I want to challenge the Minister, as have many hon. Members on both sides of the Chamber, about ambition. I believe that she is committed to the agenda, but that she lacks ambition in talking about 2027 as the date for the end of rough sleeping. That is far too late, because of the many statistics we have heard, and because of the lives involved—lives of people we have personal contact with. People urgently need redress. If the metro Mayor of Manchester can shorten the timescale, and in the light of the progress that has been made in Worthing, there is no reason why the Minister, with the resources in her hands and the power of office, cannot make a significant difference and change the landscape. I therefore urge her to reflect on the debate and to shorten the timescale, so that in 2022 street homelessness in our communities will have been obliterated.

We have today heard many reasons for the level of homelessness and rough sleeping, and we recognise how the country’s housing market has completely failed. In York, luxury apartment after luxury apartment is built while there is a housing crisis and people cannot access the market. There are 1,500 people waiting for a house, and people sleep rough every night. However, what shook our city was hearing at the end of last year that 11 homeless people had died in York. I went to the council to investigate and find out more about those individuals’ lives. A quarter of the deaths of homeless people in Yorkshire were in my city—a city that everyone tells me is lovely, which it is. Why, then, are these things happening? There is affluence as well as huge poverty in the city. There is huge inequality.
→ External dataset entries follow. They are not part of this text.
(** * Verification of [.github/scripts/mcp_analyzer.py]

    A shallow embedding of the submodule analyzer: the risk classifier
    ([SubmoduleAnalyzer._analyze_risk_level]), the aggregator
    ([SubmoduleAnalyzer.analyze_submodules]) and the report composer
    ([SubmoduleAnalyzer._generate_pr_content]), followed by the properties
    proved about them.

    Modelling conventions.
    - A Python [str] is a [string]; the characters are the code units of the
      text.  Case mapping and white space follow Python on the ASCII range;
      code units from 128 upwards are neither letters nor white space here.
    - A Python [int] counter is a [nat] (counters only grow from 0).
    - A JSON object read with [dict.get(key, default)] is a record of
      [option] fields, or a [gmap] when the keys are data.
    - A [KeyError] of a dictionary subscript is [None] in an [option].
    - The git subprocess and the file system are the variables of a section:
      the analyzer only reads from them. *)

From Stdlib Require Import String Ascii List Arith Bool Lia DecimalString.
From stdpp Require Import gmap strings list.

Open Scope string_scope.
Open Scope list_scope.
Open Scope nat_scope.

(** ** Python string operations *)

Module Py.

Definition LF : ascii := ascii_of_nat 10.

Definition isupper (c : ascii) : bool :=
  let n := nat_of_ascii c in (65 <=? n) && (n <=? 90).

Definition islower (c : ascii) : bool :=
  let n := nat_of_ascii c in (97 <=? n) && (n <=? 122).

Definition iscased (c : ascii) : bool := isupper c || islower c.

(** [str.isspace] on one character: TAB, LF, VT, FF, CR, FS, GS, RS, US and
    the space. *)
Definition isspace (c : ascii) : bool :=
  let n := nat_of_ascii c in
  ((9 <=? n) && (n <=? 13)) || ((28 <=? n) && (n <=? 32)).

Definition lower_char (c : ascii) : ascii :=
  if isupper c then ascii_of_nat (nat_of_ascii c + 32) else c.
(** C7. [overlap_bucket] yields one of three tiers, fixed by the Jaccard
    similarity [j] of the two token sets: low exactly when [j < 0.2], mid
    exactly when [0.2 <= j < 0.5], high exactly when [j >= 0.5].  When both
    token sets are empty [j] is 0 and the tier is low; otherwise [j] is the
    number of tokens the two texts share over the number of tokens of
    either.  The token set of a text holds exactly its tokens. *)
Theorem overlap_bucket_tiers (premise hypothesis : option string) :
  let j := jaccard_overlap premise hypothesis in
  (overlap_bucket premise hypothesis = "low(<0.2)" ↔ (j < 1 # 5)%Q) ∧
  (overlap_bucket premise hypothesis = "mid(0.2-0.5)" ↔ (1 # 5 <= j ∧ j < 1 # 2)%Q) ∧
  (overlap_bucket premise hypothesis = "high(>=0.5)" ↔ (1 # 2 <= j)%Q) ∧
  (token_set premise = ∅ → token_set hypothesis = ∅ →
   j = 0%Q ∧ overlap_bucket premise hypothesis = "low(<0.2)") ∧
  (¬ (token_set premise = ∅ ∧ token_set hypothesis = ∅) →
   size (token_set premise ∪ token_set hypothesis) ≠ 0 ∧
   (j == Z.of_nat (size (token_set premise ∩ token_set hypothesis)) #
         Pos.of_nat (size (token_set premise ∪ token_set hypothesis)))%Q) ∧
  (∀ t, t ∈ token_set premise ↔ t ∈ tokenize premise) ∧
  (∀ t, t ∈ token_set hypothesis ↔ t ∈ tokenize hypothesis).
Proof.
  intros j. unfold overlap_bucket. fold j.
  assert (H25 : (1 # 5 < 1 # 2)%Q) by reflexivity.
  split; [|split; [|split; [|split; [|split; [|split]]]]];
    [| | | |
     intros Hne; subst j; unfold jaccard_overlap;
     destruct ((size (token_set premise) =? 0) && (size (token_set hypothesis) =? 0))
       eqn:E;
     [ destruct Hne; apply andb_true_iff in E as [Ea Eb];
       by apply size_0_empty in Ea, Eb
     | split; [by apply jaccard_divisor_nonzero | done] ]
    | intros t; unfold token_set; apply elem_of_list_to_set
    | intros t; unfold token_set; apply elem_of_list_to_set ].
  - destruct (Qle_bool (1 # 2) j) eqn:E2; [|destruct (Qle_bool (1 # 5) j) eqn:E5].
    + apply Qle_bool_iff in E2. split; [done|]. intros Hj.
      exfalso. apply (Qlt_irrefl (1 # 5)). 
      eapply Qlt_trans; [apply H25|]. eapply Qle_lt_trans; eauto.
    + apply Qle_bool_iff in E5. split; [done|]. intros Hj.
      exfalso. apply (Qlt_irrefl j). eapply Qlt_le_trans; eauto.
    + split; [intros _|done]. apply Qnot_le_lt. intros H.
      apply Qle_bool_iff in H. congruence.
  - destruct (Qle_bool (1 # 2) j) eqn:E2; [|destruct (Qle_bool (1 # 5) j) eqn:E5].
    + apply Qle_bool_iff in E2. split; [done|]. intros [_ Hj].
      exfalso. apply (Qlt_irrefl j). eapply Qlt_le_trans; eauto.
    + apply Qle_bool_iff in E5. split; [intros _|done]. split; [done|].
      apply Qnot_le_lt. intros H. apply Qle_bool_iff in H. congruence.
    + split; [done|]. intros [Hj _]. apply Qle_bool_iff in Hj. congruence.
  - destruct (Qle_bool (1 # 2) j) eqn:E2; [|destruct (Qle_bool (1 # 5) j) eqn:E5].
    + apply Qle_bool_iff in E2. done.
    + split; [done|]. intros Hj. apply Qle_bool_iff in Hj. congruence.
    + split; [done|]. intros Hj. apply Qle_bool_iff in Hj. congruence.
  - intros Ha Hb. subst j. by rewrite (jaccard_both_empty _ _ Ha Hb).
Qed.

(** C7 at two texts without tokens, and at pairs of texts that share four
    tokens of five, two of six and one of six. *)
Lemma overlap_bucket_tiers_witness :
  (jaccard_overlap (Some "...") None = 0%Q ∧
   overlap_bucket (Some "...") None = "low(<0.2)") ∧
  ((jaccard_overlap (Some "A man is not running") (Some "A man is running") == 4 # 5)%Q ∧
   overlap_bucket (Some "A man is not running") (Some "A man is running")
   = "high(>=0.5)") ∧
  ((jaccard_overlap (Some "a b c d") (Some "a b e f") == 2 # 6)%Q ∧
   overlap_bucket (Some "a b c d") (Some "a b e f") = "mid(0.2-0.5)") ∧
  ((jaccard_overlap (Some "a b c") (Some "a d e f") == 1 # 6)%Q ∧
   overlap_bucket (Some "a b c") (Some "a d e f") = "low(<0.2)").
Proof.
  split; [|split; [|split]].
  - apply (proj1 (proj2 (proj2 (proj2 (overlap_bucket_tiers (Some "...") None))))).
    + by vm_compute.
    + by vm_compute.
  - destruct (overlap_bucket_tiers (Some "A man is not running") (Some "A man is running"))
      as (_ & _ & Hhigh & _ & Hj & _).
    destruct Hj as [_ Hq]; [apply (bool_decide_unpack _); by vm_compute|].
    split; [rewrite Hq; by vm_compute|].
    apply Hhigh. rewrite Hq. by vm_compute.
  - destruct (overlap_bucket_tiers (Some "a b c d") (Some "a b e f"))
      as (_ & Hmid & _ & _ & Hj & _).
    destruct Hj as [_ Hq]; [apply (bool_decide_unpack _); by vm_compute|].
    split; [rewrite Hq; by vm_compute|].
    apply Hmid. rewrite Hq. split; by vm_compute.
  - destruct (overlap_bucket_tiers (Some "a b c") (Some "a d e f"))
      as (Hlow & _ & _ & _ & Hj & _).
    destruct Hj as [_ Hq]; [apply (bool_decide_unpack _); by vm_compute|].
    split; [rewrite Hq; by vm_compute|].
    apply Hlow. rewrite Hq. by vm_compute.
Defined.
The council told me that it was not a question of homelessness; drug dependency and alcohol were the factors. In fact, one person did not count, because they had come down from Scotland. Who do those people belong to? Who has responsibility for those lives? The reality is that often local authorities hand out train tickets so people can return where they came from. We must say that we are all responsible. If people reside on our doorstep, we must take responsibility for their lives and give them every opportunity. That includes people with no recourse to public funds—perhaps people who are here without legal documentation. They are human beings. We cannot and must not turn away from that, and it is a matter of shame that so many people have, for such a long time.
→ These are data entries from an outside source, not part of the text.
(** [with open(path, 'w') as f: f.write(...)], all the text at once. *)
Definition write_text (path : string) (text : string) (failure : Answers -> option exn)
  : M unit :=
  fun w =>
    match failure w with
    | None => (Next tt, [Wrote path text None])
    | Some e => (Throw e, [Wrote path text (Some e)])
    end.

(** What the imaging and the standard library contribute beyond the above:
    [img.convert(mode)] and the text [str(e)] of an exception. *)
Class Library := {
  Image_convert : Image -> string -> Image;
  exn_str : exn -> string
}.

Definition newline : string := String (ascii_of_nat 10) EmptyString.
Definition dquote : string := String (ascii_of_nat 34) EmptyString.

(** ** Observations on the events of a run *)

(** A message to the user, and one that announces an error. *)
Definition is_report (e : event) : bool :=
  match e with
  | Printed _ => true
  | _ => false
  end.

Definition is_error_report (e : event) : bool :=
  match e with
  | Printed line => String.prefix "Error" line
  | _ => false
  end.

(** An external tool that ended with a nonzero exit status. *)
Definition tool_failed (e : event) : bool :=
  match e with
  | Ran _ (Ok rc) => negb (rc =? 0)%Z
  | _ => false
  end.

(** The imaging library opens or saves a file. *)
Definition touches_image (e : event) : bool :=
  match e with
  | Opened _ _ | Saved _ _ _ => true
  | _ => false
  end.

(** A command line handed to the shell: only the conversions of the PPM
    file to IFF are run that way. *)
Definition is_shell_run (e : event) : bool :=
  match e with
  | Ran (Shell _) _ => true
  | _ => false
  end.

(** Neither of the two. *)
Definition quiet (e : event) : bool :=
  negb (touches_image e) && negb (is_shell_run e).

(** After the failure of a tool a run only reports, starting with an
    error message. *)
Fixpoint aborts_on_failure (t : list event) : bool :=
  match t with
  | [] => true
  | e :: later =>
      (if tool_failed e then
         match later with
         | [] => false
         | report :: _ => is_error_report report && forallb is_report later
         end
       else true)
      && aborts_on_failure later
  end.

(** A run that met the failure of a tool has returned normally. *)
Definition returns_after_failure (run : flow unit * list event) : bool :=
  let '(r, t) := run in
  if existsb tool_failed t then
    match r with
    | Next _ => true
    | _ => false
    end
  else true.

(** ** Occurrences of a text in another *)

(** [sub] occurs in [s] at index [n]; its first occurrence is at [n]. *)
Definition occurs_at (sub s : string) (n : nat) : Prop :=
  String.prefix sub (Str.drop n s) = true.

Definition first_at (sub s : string) (n : nat) : Prop :=
  occurs_at sub s n /\ forall k, (k < n)%nat -> ~ occurs_at sub s k.

(** A token: a non-empty text without white space; a blank text holds
    nothing but white space. *)
Fixpoint no_space (s : string) : bool :=
  match s with
  | EmptyString => true
  | String c rest => negb (Str.isspace c) && no_space rest
  end.
(** * CosmicPanel: configuration and licensing bootstrap

    A shallow embedding of [config/config.go] and [cosmicpanel.go].

    The Go code is start-up glue: it reads a YAML file, resolves the service
    account through the OS, and talks to the license server.  Its effects are
    modelled by a small state-and-failure monad [M]:

    - the state [World] holds the file system, the process-wide logger and
      the trace of the calls the process made to the outside (network, OS
      user directory, child processes, log output);
    - a computation ends with a value ([Ok]), by [os.Exit] ([Exit], which is
      what [log.Fatal] does) or by a Go panic ([Panic]);
    - whatever the outside answers (the OS, the network, the YAML and JSON
      libraries) is read from an [Env], so every theorem that quantifies
      over [Env] holds for every behaviour of the outside.

    A method with a [Configuration] pointer receiver takes the receiver's value and
    returns its value after the call together with the Go results. *)

From Stdlib Require Import ZArith String Ascii List.
From stdpp Require Import base option strings gmap list pretty.

Local Open Scope string_scope.
Local Open Scope list_scope.
Local Open Scope Z_scope.

(** ** Data model (config.go, lines 20-68 and 177-242) *)

(** Types of licenses. *)
Definition FULL : Z := 1.
Definition LITE : Z := 2.
Definition DNSONLY : Z := 3.
Definition TRIAL : Z := 4.

(** The anonymous struct [User struct { Uid int; Gid int }]. *)
Record UserIds := mkUserIds { Uid : Z; Gid : Z }.

Record SystemConfiguration := mkSystemConfiguration {
  Data : string;
  Username : string;
  User : UserIds
}.

Record PanelConfiguration := mkPanelConfiguration { Port : Z }.

Record LicenseConfiguration := mkLicenseConfiguration {
  ValidLicense : bool;
  LicenseType : Z
}.

(** The three sections are Go pointers: [None] is the nil pointer. *)
Record Configuration := mkConfiguration {
  Debug : bool;
  System : option SystemConfiguration;
  Panel : option PanelConfiguration;
  License : option LicenseConfiguration
}.

(** [&Configuration{}]: every field at its zero value. *)
Definition emptyConfiguration : Configuration :=
  mkConfiguration false None None None.

(** [&SystemConfiguration{}]. *)
Definition zeroSystem : SystemConfiguration :=
  mkSystemConfiguration "" "" (mkUserIds 0 0).

Record LicenseVerify := mkLicenseVerify { lv_Valid : bool; lv_LicenseType : Z }.

Record LicenseRequest := mkLicenseRequest { lr_LicenseType : Z; lr_IP : string }.

(** ** Values of the Go libraries the code handles *)

(** An [error] value.  The code tells [user.UnknownUserError] from every other
    error by a type assertion, so that one has a constructor of its own. *)
Inductive error :=
| UnknownUserError (name : string)
| errorString (msg : string).
(** X11. [set_values] names the first value outside the bounds and writes
    nothing; when every value is within the bounds, the empty list
    included, it succeeds and the field returned matches exactly the members
    of the list and renders them joined by commas. *)
Theorem set_values_first_offender s f F vs :
  field_objs s !! f = Some F ->
  wf_expr (CronFieldObj.expr F) = true ->
  match List.find (fun v => negb (in_bounds F v)) vs with
  | Some v =>
      CronField.set_values f vs s = (Raise (ValueError (bounds_message F v)), s)
  | None =>
      exists f' s' F',
        CronField.set_values f vs s = (Ok f', s')
        /\ field_objs s' !! f' = Some F'
        /\ CronExpr.to_cron_str (CronFieldObj.expr F') = Ok (join "," (map str vs))
        /\ forall x, CronExpr.matches (CronFieldObj.expr F') x = Ok true <-> In x vs
  end.
Proof.
  intros HF Hwf. rewrite (set_values_validates vs s f F HF).
  unfold check_values, in_bounds, within.
  destruct (List.find _ vs) as [v|]; [reflexivity|].
  destruct (apply_run s f F (CronExpr.mk "list" vs) HF Hwf eq_refl)
    as [f' [s' [Hr HF']]].
  exists f', s', (with_expr F (CronExpr.mk "list" vs)).
  split; [exact Hr|]. split; [exact HF'|]. split; [reflexivity|].
  intros x. unfold CronExpr.matches. simpl. split.
  - intros [= Hx]. apply existsb_exists in Hx as [v [Hin Hv]].
    apply Z.eqb_eq in Hv. subst v. exact Hin.
  - intros Hin. f_equal. apply existsb_exists. exists x.
    split; [exact Hin|apply Z.eqb_refl].
Qed.

Lemma set_values_first_offender_witness :
  exists f' s' F',
    CronField.set_values 0%nat [] mutable_store = (Ok f', s')
    /\ field_objs s' !! f' = Some F'
    /\ CronExpr.to_cron_str (CronFieldObj.expr F') = Ok ""
    /\ forall x, CronExpr.matches (CronFieldObj.expr F') x = Ok true <-> In x [].
Proof.
  exact (set_values_first_offender mutable_store 0%nat
           (CronFieldObj.mk 0 59 "minute" false (CronExpr.mk "any" []))
           [] eq_refl eq_refl).
Defined.

(** X12. [set_value] succeeds exactly on a value within the bounds: the
    field returned then matches that value and no other; outside the bounds
    it raises the range error, which names the field, the bounds and the
    value, and writes nothing. *)
Theorem set_value_in_bounds_only s f F v :
  field_objs s !! f = Some F ->
  wf_expr (CronFieldObj.expr F) = true ->
  if in_bounds F v
  then exists f' s' F',
         CronField.set_value f v s = (Ok f', s')
         /\ field_objs s' !! f' = Some F'
         /\ forall x, CronExpr.matches (CronFieldObj.expr F') x = Ok (x =? v)
  else CronField.set_value f v s = (Raise (ValueError (bounds_message F v)), s).
Proof.
  intros HF Hwf. rewrite (set_value_validates v s f F HF).
  unfold check_value, in_bounds, within.
  destruct ((CronFieldObj.min_val F <=? v) && (v <=? CronFieldObj.max_val F));
    [|reflexivity].
  destruct (apply_run s f F (CronExpr.mk "value" [v]) HF Hwf eq_refl)
    as [f' [s' [Hr HF']]].
  exists f', s', (with_expr F (CronExpr.mk "value" [v])).
  split; [exact Hr|]. split; [exact HF'|]. reflexivity.
Qed.

Lemma set_value_in_bounds_only_witness :
  CronField.set_value 1%nat 24 mutable_store
  = (Raise (ValueError "hour must be between 0 and 23, got 24"), mutable_store).
Proof.
  exact (set_value_in_bounds_only mutable_store 1%nat
           (CronFieldObj.mk 0 23 "hour" false (CronExpr.mk "any" []))
           24 eq_refl eq_refl).
Defined.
Before I go on to focus on deaths related to homelessness, I want to raise with the Minister the fact that local authorities still fail people and put them on to the

streets. It was bitterly cold last week, and in York it was due to go down to minus 6 °C at night. My office had a phone call from a young woman. She had not complied with all the rules put upon her in the context of the support and services she was given. She was therefore turned away from accommodation, on to the streets. My office intervened and found a bed, but we cannot have such things happening on the council’s watch. It is a disgrace. I have talked to the Minister many times about what is happening about homelessness in the city. In the summer, a homeless person came to see me after not being allowed access to their tent, and being evicted from it by the local authority. If that is happening, something has gone seriously wrong.

We have heard the statistics, including the figure that 597 people are reported to have died while rough sleeping in the past year. That is a serious crisis and a stain on our systems. It means that people have died unnecessarily. I have reflected on the fact that in many such deaths there are related problems and issues of comorbidity, with 32% being related to drug poisoning, compared with a figure of 0.7% for the rest of the population. Ten per cent. of deaths in that group are alcohol-related, compared with 1.2% in the rest of the population; and mental health is involved in 13%, compared with 0.9% in the rest of the population. That shows the complexity of homelessness, which the Minister understands, but it also demonstrates the need for a public health approach to address the whole issue.

Professor Nicholas Pleace of the University of York has provided evidence for the importance of putting housing first. The evidence is there. We do not need pilots anymore. The work has been done, as we have seen in global examples from Canada, New Zealand and Scandinavia. Let us get the programme rolled out across the country. It will make a significant difference.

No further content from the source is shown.